• DATASET ENTRIES:
· · · ·

(** * Signed-token analytics client: a shallow embedding

    The development follows the Python sources of the Slack demo bot:

    - [src/handler_tasks/cortalyst.py]: the [Cortlayst] client
      ([sanitize_host_name], [answer]);
    - [app.py]: [ask_cortex_analyst] and the dispatcher [show_response];
    - [src/security/key_util.py]: [load_rsa_public_key],
      [get_key_fingerprint], [match_fingerprints].

    Python [str] values are Rocq strings, read as sequences of characters
    (code points below 256); [bytes] values are lists of bytes.  Dictionaries
    are finite maps.  Calls that leave the process (Slack, the warehouse
    session, the chart library, HTTP, the token generator) are answered by a
    [World]; every such call is recorded, in order, in a trace.  Of the
    logging only [logger.error] is recorded: the debug and info lines
    change neither the control flow nor what the collaborators see. *)

From Stdlib Require Import ZArith NArith DecimalString Ascii String.
From stdpp Require Import base strings gmap list vector.

Local Open Scope string_scope.

(** ** Characters and strings *)

Abbreviation chars := (list ascii).

Definition is_char (x c : ascii) : bool := Ascii.eqb c x.

Definition is_slash : ascii -> bool := is_char "/".
Definition is_underscore : ascii -> bool := is_char "_".
Definition is_newline : ascii -> bool := is_char "010".

Definition str_chars : string -> chars := list_ascii_of_string.
Definition chars_str : chars -> string := string_of_list_ascii.

(** [s.replace("_", "-")] on one character. *)
Definition hyphenate (c : ascii) : ascii :=
  if is_underscore c then "-"%char else c.

(** [match.group(0).replace("_", "-")], the [replace_host] callback. *)
Definition replace_host (m : chars) : chars := map hyphenate m.

(** ** The regular expression [(?<=//)[^/]+(?=/|$)]

    The pattern is matched by a cursor: [before] is the text to the left of
    the cursor, nearest character first, and the second argument is the text
    to its right. *)
Module Re.

(** [(?<=//)]: the two characters left of the cursor are slashes. *)
Definition lookbehind (before : chars) : bool :=
  match before with
  | c1 :: c2 :: _ => is_slash c1 && is_slash c2
  | _ => false
  end.

(** [[^/]+]: every way of consuming one or more characters other than a
    slash, as (consumed, remainder), the longest first (the quantifier is
    greedy and gives characters back one at a time). *)
Fixpoint host_chars (s : chars) : list (chars * chars) :=
  match s with
  | [] => []
  | c :: r =>
      if is_slash c then []
      else map (fun mr => (c :: mr.1, mr.2)) (host_chars r) ++ [([c], r)]
  end.

(** [(?=/|$)]: a slash follows, or the string ends here; without
    [re.MULTILINE], [$] also matches just before a final newline. *)
Definition lookahead (rest : chars) : bool :=
  match rest with
  | [] => true
  | c :: r => is_slash c || (is_newline c && bool_decide (r = []))
  end.

(** One attempt at the cursor: the first alternative of [[^/]+] after
    which the lookahead holds. *)
Definition match_here (before s : chars) : option (chars * chars) :=
  if lookbehind before
  then List.find (fun mr => lookahead mr.2) (host_chars s)
  else None.

(** [re.search(pattern, url)]: the leftmost match, [group(0)] of it. *)
Fixpoint search (before s : chars) {struct s} : option chars :=
  match match_here before s with
  | Some mr => Some mr.1
  | None =>
      match s with
      | [] => None
      | c :: r => search (c :: before) r
      end
  end.

(** [re.sub(pattern, repl, url)]: every match, left to right and without
    overlap, is replaced by [repl] of it; the scan resumes where the match
    ended, and the lookbehind still sees the original text.  A match is
    never empty, so each step consumes a character and [fuel] bounds the
    number of steps. *)
Fixpoint sub_fuel (fuel : nat) (repl : chars -> chars)
    (before s : chars) : chars :=
  match fuel with
  | O => s
  | S fuel' =>
      match match_here before s with
      | Some mr => repl mr.1 ++ sub_fuel fuel' repl (rev mr.1 ++ before) mr.2
      | None =>
          match s with
          | [] => []
          | c :: r => c :: sub_fuel fuel' repl (c :: before) r
          end
      end
  end.

Definition sub (repl : chars -> chars) (s : chars) : chars :=
  sub_fuel (S (length s)) repl [] s.

End Re.

(** ** [Cortlayst.sanitize_host_name] *)

Definition sanitize_host_name (url : string) : string :=
  match Re.search [] (str_chars url) with
  | Some matched_host =>
      if existsb is_underscore matched_host
      then chars_str (Re.sub replace_host (str_chars url))
      else url
  | None => url
  end.

(** ** Question sanitation: [" ".join(question.splitlines())] *)

(** The line boundaries of [str.splitlines] among the modelled characters:
    LF, VT, FF, CR, FS, GS, RS and NEL (CR LF counts as one boundary). *)
Definition is_linebreak (c : ascii) : bool :=
  existsb (fun b => Ascii.eqb c b)
    ["010"; "011"; "012"; "013"; "028"; "029"; "030"; "133"]%char.

Definition is_cr : ascii -> bool := is_char "013".

(** [cur] is the line being read, last character first. *)
Fixpoint splitlines_from (cur s : chars) {struct s} : list chars :=
  match s with
  | [] => match cur with [] => [] | _ => [rev cur] end
  | c :: r =>
      if is_linebreak c then
        match r with
        | c' :: r' =>
            if is_cr c && is_newline c'
            then rev cur :: splitlines_from [] r'
            else rev cur :: splitlines_from [] r
        | [] => [rev cur]
        end
      else splitlines_from (c :: cur) r
  end.

Definition splitlines (s : string) : list string :=
  map chars_str (splitlines_from [] (str_chars s)).

(** [sep.join(parts)] *)
Fixpoint join (sep : string) (parts : list string) : string :=
  match parts with
  | [] => ""
  | [p] => p
  | p :: rest => p +:+ sep +:+ join sep rest
  end.

(** [sanitized_question] of [ask_cortex_analyst]. *)
Definition sanitize_question (question : string) : string :=
  join " " (splitlines question).

(** The line feed, and the two-line question of the specification. *)
Definition LF : string := String "010" "".
Definition two_line_question : string := "line one" +:+ LF +:+ "line two".

(** ** Python values and exceptions *)

(** JSON values, as [resp.json()] builds them: [None], [bool], [int],
    [float] (kept as its literal), [str], [list] and [dict]. *)
#[warnings="-register-all"]
Inductive json : Type :=
| JNull
| JBool (b : bool)
| JInt (z : Z)
| JFloat (literal : string)
| JStr (s : string)
| JArr (items : list json)
| JObj (fields : gmap string json).

Inductive exc_class : Set :=
| Exception
| ValueError
| TypeError
| KeyError
| FileNotFoundError
| ForeignError (name : string).

(** An exception object: its class and [str(e)]. *)
Record exn : Type := Raise { exn_class : exc_class; exn_str : string }.

Definition result (A : Type) : Type := exn + A.

(** [type(v).__name__] *)
Definition py_type_name (v : json) : string :=
  match v with
  | JNull => "NoneType"
  | JBool _ => "bool"
  | JInt _ => "int"
  | JFloat _ => "float"
  | JStr _ => "str"
  | JArr _ => "list"
  | JObj _ => "dict"
  end.

(** [str(n)] for an [int]. *)
Definition str_of_int (z : Z) : string := NilZero.string_of_int (Z.to_int z).

(** [f"{v}"] for a value that is a [str] or [None]. *)
Definition str_of_optional (v : option string) : string :=
  match v with Some s => s | None => "None" end.

Definition json_of_optional (v : option string) : json :=
  match v with Some s => JStr s | None => JNull end.

(** [v[key]] with a [str] key.  A missing key raises [KeyError], whose
    [str] is the [repr] of the key (the keys used here are plain
    identifiers); a value that is not a [dict] raises [TypeError] (the
    wording is CPython 3.11's). *)
Definition getitem (v : json) (key : string) : result json :=
  match v with
  | JObj fields =>
      match fields !! key with
      | Some x => inr x
      | None => inl (Raise KeyError ("'" +:+ key +:+ "'"))
      end
  | JStr _ => inl (Raise TypeError "string indices must be integers, not 'str'")
  | JArr _ =>
      inl (Raise TypeError "list indices must be integers or slices, not str")
  | _ => inl (Raise TypeError ("'" +:+ py_type_name v +:+ "' object is not subscriptable"))
  end.

(** [v == literal] for a [str] literal, as a literal pattern of [match]
    compares. *)
Definition equals_str (v : json) (literal : string) : bool :=
  match v with
  | JStr s => String.eqb s literal
  | _ => false
  end.

(** [iter(v)]: the items a [for] loop visits.  A [dict] yields its keys
    and a [str] its characters. *)
Definition py_iter (v : json) : result (list json) :=
  match v with
  | JArr items => inr items
  | JObj fields => inr (map (fun kv => JStr kv.1) (map_to_list fields))
  | JStr s => inr (map (fun c => JStr (String c "")) (str_chars s))
  | _ => inl (Raise TypeError ("'" +:+ py_type_name v +:+ "' object is not iterable"))
  end.

(** [{**v, key: x}] *)
Definition dict_with (v : json) (key : string) (x : json) : result json :=
  match v with
  | JObj fields => inr (JObj (<[key := x]> fields))
  | _ => inl (Raise TypeError ("'" +:+ py_type_name v +:+ "' object is not a mapping"))
  end.

(** ** Collaborators, events and the trace *)

(** A pandas data frame: named columns and rows of cells. *)
Record DataFrame : Type := { columns : list string; rows : list (list string) }.

(** The [blocks=] argument of [say].  The helpers of [handler_tasks.blocks]
    are not among the sources: a block is recorded as the helper called and
    its argument, and the helpers are taken to return. *)
Inductive slack_blocks : Type :=
| create_sql_block (query : json)
| create_df_block (df : DataFrame).

(** [requests.Response]: [status_code], the header
    [X-Snowflake-Request-Id] if present, [text], and what [json()] gives. *)
Record Response : Type := {
  status_code : Z;
  request_id_header : option string;
  text : string;
  json_body : result json
}.

(** The calls that leave the process, as they appear in the trace. *)
Inductive event : Type :=
| EChatPostMessage (channel text : string)
| ESay (blocks : slack_blocks) (text : string)
| ESql (query : json)
| EChartSave (df : DataFrame) (theta color : string)
| EFilesUpload (channel : string) (file : list Byte.byte)
    (filename initial_comment : string)
| ELogError (msg : string)
| ENewJWTGenerator (account user : option string) (private_key_file_path : string)
| EGenerateToken
| EHttpPost (url : string) (payload : json) (headers : list (string * string)).

Abbreviation trace := (list event).

(** What the collaborators answer.  Each answer may depend on the calls made
    so far and may be an exception.

    - [say], [chat_postMessage], [files_upload_v2]: the Slack client;
    - [session_sql]: [session.sql(query).to_pandas()];
    - [chart_png]: building the arc chart of the frame with the given
      [theta] and [color] fields and saving it as PNG bytes;
    - [new_jwt_generator], [generate_token]: the [JWTGenerator] of
      [security.jwt_generator], which is not among the sources;
    - [requests_post]: [requests.post];
    - [getenv], [session_conf]: [os.getenv] and [session.conf.get]. *)
Record World : Type := {
  say : trace -> slack_blocks -> string -> result unit;
  chat_postMessage : trace -> string -> string -> result unit;
  files_upload_v2 :
    trace -> string -> list Byte.byte -> string -> string -> result unit;
  session_sql : trace -> json -> result DataFrame;
  chart_png : trace -> DataFrame -> string -> string -> result (list Byte.byte);
  new_jwt_generator :
    trace -> option string -> option string -> string -> result unit;
  generate_token : trace -> result string;
  requests_post :
    trace -> string -> json -> list (string * string) -> result Response;
  getenv : string -> option string;
  session_conf : string -> option string
}.

(** ** Computations: state, exceptions, and the trace *)

Definition M (St A : Type) : Type := St -> result A * St.

#[export] Instance M_ret {St} : MRet (M St) :=
  fun A (a : A) st => (inr a, st).

#[export] Instance M_bind {St} : MBind (M St) :=
  fun A B (k : A -> M St B) (m : M St A) st =>
    match m st with
    | (inr a, st') => k a st'
    | (inl e, st') => (inl e, st')
    end.

Definition raise {St A} (e : exn) : M St A := fun st => (inl e, st).

(** [try: m  except Exception as e: handler(e)] *)
Definition try_except {St A} (m : M St A) (handler : exn -> M St A) : M St A :=
  fun st =>
    match m st with
    | (inr a, st') => (inr a, st')
    | (inl e, st') => handler e st'
    end.

Definition lift {St A} (r : result A) : M St A := fun st => (r, st).

(** A call to a collaborator: its answer is decided on the trace so far,
    and the call is appended to the trace. *)
Definition call {A} (e : event) (answer : trace -> result A) : M trace A :=
  fun tr => (answer tr, (tr ++ [e])%list).

(** A call that cannot fail (logging). *)
Definition emit (e : event) : M trace unit := call e (fun _ => inr tt).

Definition outcome {St A} (r : result A * St) : result A := r.1.
Definition final {St A} (r : result A * St) : St := r.2.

· · · ·

• ASSIGNED TASK:
In the records above, count the lines holding the word "without"; give only that number.

• TASK RESPONSE:
2